On rappelle que Nintendo est à ce jour le seul constructeur œuvrant uniquement dans le jeu vidéo. Sony, quant à lui, propose des produits dans le hardware (écrans, enceintes et autres), mais est aussi très présent sur d’autres médias : musique et cinéma avec Columbia, une envergure un peu trop pesante dans le domaine de l’animation (beaucoup de rachats ont été faits par Funimation, Crunchyroll pour n’en citer qu’un).
Tandis que Microsoft possède un quasi-monopole dans le secteur du système d’exploitation sur PC et de ses divers logiciels et applications utilisés partout dans le monde comme Skype ou LinkedIn (on se délectera des larmes de Microsoft criant au monopole d’Apple concernant l’appstore, le rachat de King étant un moyen direct de concurrencer Apple sur ce terrain), la question se pose donc : est-ce que Nintendo aura les reins assez solides dans cette concurrence acharnée où le jeu vidéo semble occuper une place de plus en plus secondaire ?

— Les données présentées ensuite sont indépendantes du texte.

(** X10: refused calls are retried: when fewer than five calls in a row
    are refused and the next one goes through, an eligible registered file
    is given the name assigned to it after one call more than were
    refused; its result stays as it was but for the file name, and the
    name has joined the registry. *)
Theorem rename_survives_refusals (title : string -> string)
    (rename_allowed : nat -> bool) (st : Renamer.State) (r : Renamer.Result)
    (k : nat) :
  Renamer.eligible r = true ->
  Renamer.file r ∈ Renamer.existing_files st ->
  Renamer.file r ∈ Renamer.directory st ->
  k < Renamer.max_retries ->
  (forall i, i < k -> rename_allowed (Renamer.calls st + i) = false) ->
  rename_allowed (Renamer.calls st + k) = true ->
  let t := Renamer.get_unique_filename (Renamer.versioned_name title r)
             (Renamer.extension_of r) (Renamer.existing_files st) in
  let out := Renamer.rename_one title rename_allowed st r in
  out.1.2 = Renamer.set_file r t
  /\ out.2 = Some t
  /\ Renamer.calls out.1.1 = S (Renamer.calls st + k)
  /\ Renamer.existing_files out.1.1 = {[t]} ∪ Renamer.existing_files st.
Proof.
  intros Hel Hreg Hdir Hk Hno Hyes t out. unfold out, Renamer.rename_one.
  rewrite Hel. fold t.
  assert (Hne : Renamer.file r ≠ t).
  { intros Heq. apply (PhaseFacts.get_unique_filename_fresh
                         (Renamer.versioned_name title r)
                         (Renamer.extension_of r) (Renamer.existing_files st)).
    fold t. now rewrite <- Heq. }
  rewrite bool_decide_true by exact Hne.
  rewrite (PhaseMore.retry_loop_after_refusals rename_allowed k 0
             Renamer.max_retries); simpl; auto; lia.
Qed.

Lemma rename_survives_refusals_witness :
  let r := Renamer.mkResult "a.ipa" "Game" EmptyString "com.a.game" 100 3
             Renamer.valid in
  let out := Renamer.rename_one Py.title_ascii MoreSamples.allowed_from_third
               MoreSamples.game_state r in
  out.1.2 = Renamer.set_file r "Game v1.0.ipa"
  /\ Renamer.calls out.1.1 = 3.
Proof.
  intros r out.
  destruct (rename_survives_refusals Py.title_ascii
              MoreSamples.allowed_from_third MoreSamples.game_state r 2)
    as (Hfile & _ & Hcalls & _).
  - reflexivity.
  - compute_done.
  - compute_done.
  - unfold Renamer.max_retries. lia.
  - intros i Hi. simpl. destruct i as [|[|i]]; [reflexivity..|lia].
  - reflexivity.
  - split; [exact Hfile|exact Hcalls].
Defined.

(** ** The extractors and the parallel phase *)
Module ExtractMore.

Import Extract.

Lemma split_head (sep : ascii) (s : string) :
  exists w ws, Py.split sep s = w :: ws.
Proof.
  induction s as [|a s (w & ws & IH)]; simpl; [eauto|].
  destruct (Ascii.eqb a sep); [eauto|]. rewrite IH. eauto.
Qed.

Lemma split_name_part (r : string) :
  Py.split "="%char ("name=" +:+ r) = "name" :: Py.split "="%char r.
Proof.
  destruct (split_head "="%char r) as (w & ws & H).
  change (Py.split "="%char ("name=" +:+ r))
    with (match Py.split "="%char ("=" +:+ r) with
          | [] => ["name"]
          | w :: ws => ("name" +:+ w) :: ws
          end).
  change (Py.split "="%char ("=" +:+ r))
    with (EmptyString :: Py.split "="%char r).
  reflexivity.
Qed.

Lemma split_version_part (r : string) :
  Py.split "="%char ("versionName=" +:+ r)
  = "versionName" :: Py.split "="%char r.
Proof. reflexivity. Qed.

Lemma split1_label_line (r : string) :
  Py.split1 ":"%char ("application-label:" +:+ r) = ["application-label"; r].
Proof. reflexivity. Qed.

(** What one word of a [package:] line does. *)
Lemma scan_part_some (st : string * string) (part : string) :
  exists st', scan_part st part = Some st'.
Proof.
  destruct st as [package version]. unfold scan_part.
  destruct (Py.startswith part "name=") eqn:Hn.
  - apply SubFacts.prefix_inv in Hn as [r ->]. rewrite split_name_part.
    destruct (split_head "="%char r) as (w & ws & ->). simpl. eauto.
  - destruct (Py.startswith part "versionName=") eqn:Hv; [|eauto].
    apply SubFacts.prefix_inv in Hv as [r ->]. rewrite split_version_part.
    destruct (split_head "="%char r) as (w & ws & ->). simpl. eauto.
Qed.

Lemma fold_raise_some {A B : Type} (body : A -> B -> option A)
    (items : list B) (acc : A) :
  (forall a x, exists a', body a x = Some a') ->
  exists a', fold_raise body acc items = Some a'.
Proof.
  intros Hbody. revert acc.
  induction items as [|x rest IH]; intros acc; simpl; [eauto|].
  destruct (Hbody acc x) as [a' ->]. apply IH.
Qed.

Lemma fold_raise_app {A B : Type} (body : A -> B -> option A)
    (l1 l2 : list B) (acc : A) :
  fold_raise body acc (l1 ++ l2)
  = match fold_raise body acc l1 with
    | Some acc' => fold_raise body acc' l2
    | None => None
    end.
Proof.
  revert acc. induction l1 as [|x rest IH]; intros acc; simpl; [reflexivity|].
  destruct (body acc x); [apply IH|reflexivity].
Qed.

Lemma scan_line_some (st : string * string * string) (line : string) :
  exists st', scan_line st line = Some st'.
Proof.
  destruct st as [[label package] version]. unfold scan_line.
  destruct (Py.startswith line "package:").
  - destruct (fold_raise_some scan_part (Py.split_ws line) (package, version)
                scan_part_some) as [[p v] ->]. eauto.
  - destruct (Py.startswith line "application-label:") eqn:Hl; [|eauto].
    apply SubFacts.prefix_inv in Hl as [r ->].
    rewrite split1_label_line. simpl. eauto.
Qed.

(** A line that is not a label line keeps the label. *)
Lemma scan_line_keeps_label (label package version : string) (line : string)
    (st' : string * string * string) :
  Py.startswith line "application-label:" = false ->
  scan_line (label, package, version) line = Some st' ->
  st'.1.1 = label.
Proof.
  intros Hl. unfold scan_line. rewrite Hl.
  destruct (Py.startswith line "package:").
  - destruct (fold_raise scan_part _ _) as [[p v]|]; [|discriminate].
    now intros [= <-].
  - now intros [= <-].
Qed.

Lemma scan_lines_keep_label (lines : list string)
    (st st' : string * string * string) :
  Forall (fun line => Py.startswith line "application-label:" = false)
         lines ->
  fold_raise scan_line st lines = Some st' ->
  st'.1.1 = st.1.1.
Proof.
  intros Hall. revert st.
  induction Hall as [|line rest Hl _ IH]; intros st H; simpl in H.
  - now injection H as <-.
  - destruct (scan_line st line) as [st1|] eqn:H1; [|discriminate].
    destruct st as [[label package] version].
    apply scan_line_keeps_label in H1; [|exact Hl].
    rewrite (IH _ H). exact H1.
Qed.

Lemma label_line_not_package (r : string) :
  Py.startswith ("application-label:" +:+ r) "package:" = false.
Proof. reflexivity. Qed.

Lemma main_is_app_candidate (info_file : string) :
  is_main_candidate info_file = true -> is_app_candidate info_file = true.
Proof.
  unfold is_main_candidate, is_app_candidate.
  rewrite !andb_true_iff. tauto.
Qed.

Lemma read_info_plist_confidence (info_plist : gmap string string) :
  let m := read_info_plist info_plist in
  (2 <= confidence m <= 4)%Z
  /\ ((3 <= confidence m)%Z -> Py.truthy (name m) = true).
Proof.
  unfold read_info_plist. simpl. unfold Py.or_else.
  destruct (Py.truthy (get info_plist "CFBundleDisplayName")) eqn:Hd.
  - split; [lia|]. intros _. exact Hd.
  - destruct (Py.truthy (get info_plist "CFBundleName")) eqn:Hn.
    + split; [lia|]. intros _. exact Hn.
    + split; lia.
Qed.

Lemma badging_confidence (st : string * string * string) :
  let m := metadata_of_badging st in
  (1 <= confidence m <= 4)%Z
  /\ ((3 <= confidence m)%Z -> Py.truthy (name m) = true).
Proof.
  destruct st as [[label package] version]. simpl.
  destruct (Py.truthy label); simpl; [|split; lia].
  destruct (Py.truthy package); split; auto; lia.
Qed.

Lemma extract_apk_confidence (badging : option string) (m : Metadata) :
  extract_apk_metadata badging = Some m ->
  (1 <= confidence m <= 4)%Z
  /\ ((3 <= confidence m)%Z -> Py.truthy (name m) = true).
Proof.
  unfold extract_apk_metadata. destruct badging as [text|]; [|discriminate].
  destruct (scan_lines _) as [st|]; [|discriminate].
  intros [= <-]. apply badging_confidence.
Qed.

Lemma extract_ipa_confidence (archive : option Archive) (m : Metadata) :
  extract_ipa_metadata archive = Some m ->
  (1 <= confidence m <= 4)%Z
  /\ ((3 <= confidence m)%Z -> Py.truthy (name m) = true).
Proof.
  unfold extract_ipa_metadata. destruct archive as [zip_ref|]; [|discriminate].
  destruct (find_main_info_file _) as [f|]; [|discriminate].
  destruct (load_plist zip_ref f) as [p|]; [|discriminate].
  intros [= <-]. pose proof (read_info_plist_confidence p) as [H1 H2].
  split; [lia|exact H2].
Qed.

Lemma process_file_some (world : string -> Renamer.FileInfo) (f : string) :
  Renamer.is_package_file f = true ->
  exists r, Renamer.process_file world f = Some r.
Proof.
  unfold Renamer.is_package_file, Renamer.process_file. intros H.
  destruct (Renamer.getsize (world f)); [|eauto].
  destruct (Py.endswith f ".apk").
  - destruct (extract_apk_metadata _); eauto.
  - simpl in H. rewrite H. destruct (extract_ipa_metadata _); eauto.
Qed.

Lemma processing_results_all (world : string -> Renamer.FileInfo)
    (completed : list string) :
  Forall (fun f => Renamer.is_package_file f = true) completed ->
  Forall2 (fun f r => Renamer.process_file world f = Some r)
          completed (Renamer.processing_results world completed).
Proof.
  unfold Renamer.processing_results.
  induction 1 as [|f rest Hf _ IH]; simpl; [constructor|].
  destruct (process_file_some world f Hf) as [r Hr]. rewrite Hr.
  now constructor.
Qed.

End ExtractMore.

(** X11: a result of [process_file] carries the path it was asked about;
    when it is valid its confidence lies between 1 and 4, so that the
    renaming phase takes it up, and a confidence of 3 or more comes with a
    name; when it is invalid its fields are empty, its confidence is 0 and
    the renaming phase skips it. *)
Theorem process_file_result_shape (world : string -> Renamer.FileInfo)
    (file_path : string) (r : Renamer.Result) :
  Renamer.process_file world file_path = Some r ->
  Renamer.file r = file_path
  /\ (Renamer.status r = Renamer.valid ->
        (1 <= Renamer.confidence r <= 4)%Z
        /\ Renamer.eligible r = true
        /\ ((3 <= Renamer.confidence r)%Z ->
            Py.truthy (Renamer.name r) = true))
  /\ (Renamer.status r = Renamer.invalid ->
        Renamer.name r = EmptyString /\ Renamer.version r = EmptyString
        /\ Renamer.package r = EmptyString /\ Renamer.confidence r = 0%Z
        /\ Renamer.eligible r = false).
Proof.
  unfold Renamer.process_file.
  assert (Hvalid : forall m size,
            (1 <= Extract.confidence m <= 4)%Z
            /\ ((3 <= Extract.confidence m)%Z ->
                Py.truthy (Extract.name m) = true) ->
            let r := Renamer.mkResult file_path (Extract.name m)
                       (Extract.version m) (Extract.package m) size
                       (Extract.confidence m) Renamer.valid in
            (1 <= Renamer.confidence r <= 4)%Z
            /\ Renamer.eligible r = true
            /\ ((3 <= Renamer.confidence r)%Z ->
                Py.truthy (Renamer.name r) = true)).
  { intros m size [Hc Hn]. simpl. split; [exact Hc|]. split; [|exact Hn].
    unfold Renamer.eligible. simpl. apply Z.leb_le. lia. }
  destruct (Renamer.getsize (world file_path)) as [size|].
  - destruct (Py.endswith file_path ".apk").
    + destruct (Extract.extract_apk_metadata _) as [m|] eqn:Hm;
        intros [= <-]; simpl.
      * split; [reflexivity|]. split; [|discriminate].
        intros _. apply (Hvalid m size).
        now apply ExtractMore.extract_apk_confidence in Hm.
      * split; [reflexivity|]. split; [discriminate|]. intros _.
        now repeat split.
    + destruct (Py.endswith file_path ".ipa"); [|discriminate].
      destruct (Extract.extract_ipa_metadata _) as [m|] eqn:Hm;
        intros [= <-]; simpl.
      * split; [reflexivity|]. split; [|discriminate].
        intros _. apply (Hvalid m size).
        now apply ExtractMore.extract_ipa_confidence in Hm.
      * split; [reflexivity|]. split; [discriminate|]. intros _.
        now repeat split.
  - intros [= <-]. simpl. split; [reflexivity|]. split; [discriminate|].
    intros _. now repeat split.
Qed.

N’oublions pas que cette guerre se livre, comme on l’a vu, sur le secteur du jeu mobile, du streaming, mais aussi sur le terrain du transmédia. On sait que Sony n’est pas avare de ce côté avec les adaptations de The Last of Us, Uncharted, Gran Turismo, Spider-Man et un projet God of War et Horizon en cours pour Netflix et Prime Video.
Nintendo se montre un peu moins rapide avec un Super Mario Bros. réussi (2023). On sait toutefois que la collaboration entre Illumination et Big N n’en est qu’à ses prémices – des adaptations de Zelda, Donkey Kong et Luigi’s Mansion sont en cours de réalisation – et a pu séduire, sans pour autant avoir l’impact d’un Last of Us sur Prime Video, le format sériel y étant peut-être aussi pour quelque chose. Comme on le voit, la guerre est rude et son visage n’a pas fini de changer.
Dans une industrie où chacun crie au monopole sans montrer toutes ses cartes, tous les coups (bas) sont permis. Pour rebattre les cartes après cette bourde monumentale de la part de Microsoft, Phil Spencer a annoncé récemment que ces documents leakés étaient obsolètes. Le rachat de Nintendo n’est donc pas pour tout de suite. Sur des prévisions à court et moyen termes, beaucoup de choses peuvent changer, mais les prévisions plus globales planifiées sur des décennies restent quant à elles, comme on peut le penser, inchangées. À voir si les fantasmes du boss de Xbox rejoindront une réalité plus ou moins proche.